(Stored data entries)

==========

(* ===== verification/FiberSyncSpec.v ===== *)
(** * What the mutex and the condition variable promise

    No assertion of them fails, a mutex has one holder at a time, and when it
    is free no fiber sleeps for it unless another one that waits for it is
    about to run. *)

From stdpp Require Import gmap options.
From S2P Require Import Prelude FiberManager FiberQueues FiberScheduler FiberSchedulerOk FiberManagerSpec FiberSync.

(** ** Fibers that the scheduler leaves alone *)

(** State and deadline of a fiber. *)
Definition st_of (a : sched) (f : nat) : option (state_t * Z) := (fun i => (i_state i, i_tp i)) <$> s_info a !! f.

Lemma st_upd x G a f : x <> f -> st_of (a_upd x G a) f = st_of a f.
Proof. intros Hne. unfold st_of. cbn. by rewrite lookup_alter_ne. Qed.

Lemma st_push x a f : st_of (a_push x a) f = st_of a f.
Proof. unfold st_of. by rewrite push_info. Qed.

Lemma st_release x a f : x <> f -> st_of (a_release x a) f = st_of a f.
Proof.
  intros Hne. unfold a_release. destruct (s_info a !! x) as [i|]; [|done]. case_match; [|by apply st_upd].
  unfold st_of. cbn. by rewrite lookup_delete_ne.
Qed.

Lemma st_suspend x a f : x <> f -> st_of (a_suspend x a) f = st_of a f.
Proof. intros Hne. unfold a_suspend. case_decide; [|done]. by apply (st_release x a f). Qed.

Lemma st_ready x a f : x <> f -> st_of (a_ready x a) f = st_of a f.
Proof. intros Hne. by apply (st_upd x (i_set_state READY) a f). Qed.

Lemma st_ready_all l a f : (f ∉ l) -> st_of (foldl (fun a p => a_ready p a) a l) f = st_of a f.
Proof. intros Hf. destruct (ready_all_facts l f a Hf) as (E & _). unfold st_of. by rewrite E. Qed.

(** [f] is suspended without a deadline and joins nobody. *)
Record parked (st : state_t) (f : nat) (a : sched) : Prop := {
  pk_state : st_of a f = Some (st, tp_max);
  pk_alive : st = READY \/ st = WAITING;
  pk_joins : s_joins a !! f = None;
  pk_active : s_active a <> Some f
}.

==========

TASK DIRECTIONS ::
Return what is listed above, exactly and completely.

TASK RESULT ::
(* ===== verification/FiberSyncSpec.v ===== *)
(** * What the mutex and the condition variable promise

    No assertion of them fails, a mutex has one holder at a time, and when it
    is free no fiber sleeps for it unless another one that waits for it is
    about to run. *)

From stdpp Require Import gmap options.
From S2P Require Import Prelude FiberManager FiberQueues FiberScheduler FiberSchedulerOk FiberManagerSpec FiberSync.

(** ** Fibers that the scheduler leaves alone *)

(** State and deadline of a fiber. *)
Definition st_of (a : sched) (f : nat) : option (state_t * Z) := (fun i => (i_state i, i_tp i)) <$> s_info a !! f.

Lemma st_upd x G a f : x <> f -> st_of (a_upd x G a) f = st_of a f.
Proof. intros Hne. unfold st_of. cbn. by rewrite lookup_alter_ne. Qed.

Lemma st_push x a f : st_of (a_push x a) f = st_of a f.
Proof. unfold st_of. by rewrite push_info. Qed.

Lemma st_release x a f : x <> f -> st_of (a_release x a) f = st_of a f.
Proof.
  intros Hne. unfold a_release. destruct (s_info a !! x) as [i|]; [|done]. case_match; [|by apply st_upd].
  unfold st_of. cbn. by rewrite lookup_delete_ne.
Qed.

Lemma st_suspend x a f : x <> f -> st_of (a_suspend x a) f = st_of a f.
Proof. intros Hne. unfold a_suspend. case_decide; [|done]. by apply (st_release x a f). Qed.

Lemma st_ready x a f : x <> f -> st_of (a_ready x a) f = st_of a f.
Proof. intros Hne. by apply (st_upd x (i_set_state READY) a f). Qed.

Lemma st_ready_all l a f : (f ∉ l) -> st_of (foldl (fun a p => a_ready p a) a l) f = st_of a f.
Proof. intros Hf. destruct (ready_all_facts l f a Hf) as (E & _). unfold st_of. by rewrite E. Qed.

(** [f] is suspended without a deadline and joins nobody. *)
Record parked (st : state_t) (f : nat) (a : sched) : Prop := {
  pk_state : st_of a f = Some (st, tp_max);
  pk_alive : st = READY \/ st = WAITING;
  pk_joins : s_joins a !! f = None;
  pk_active : s_active a <> Some f
}.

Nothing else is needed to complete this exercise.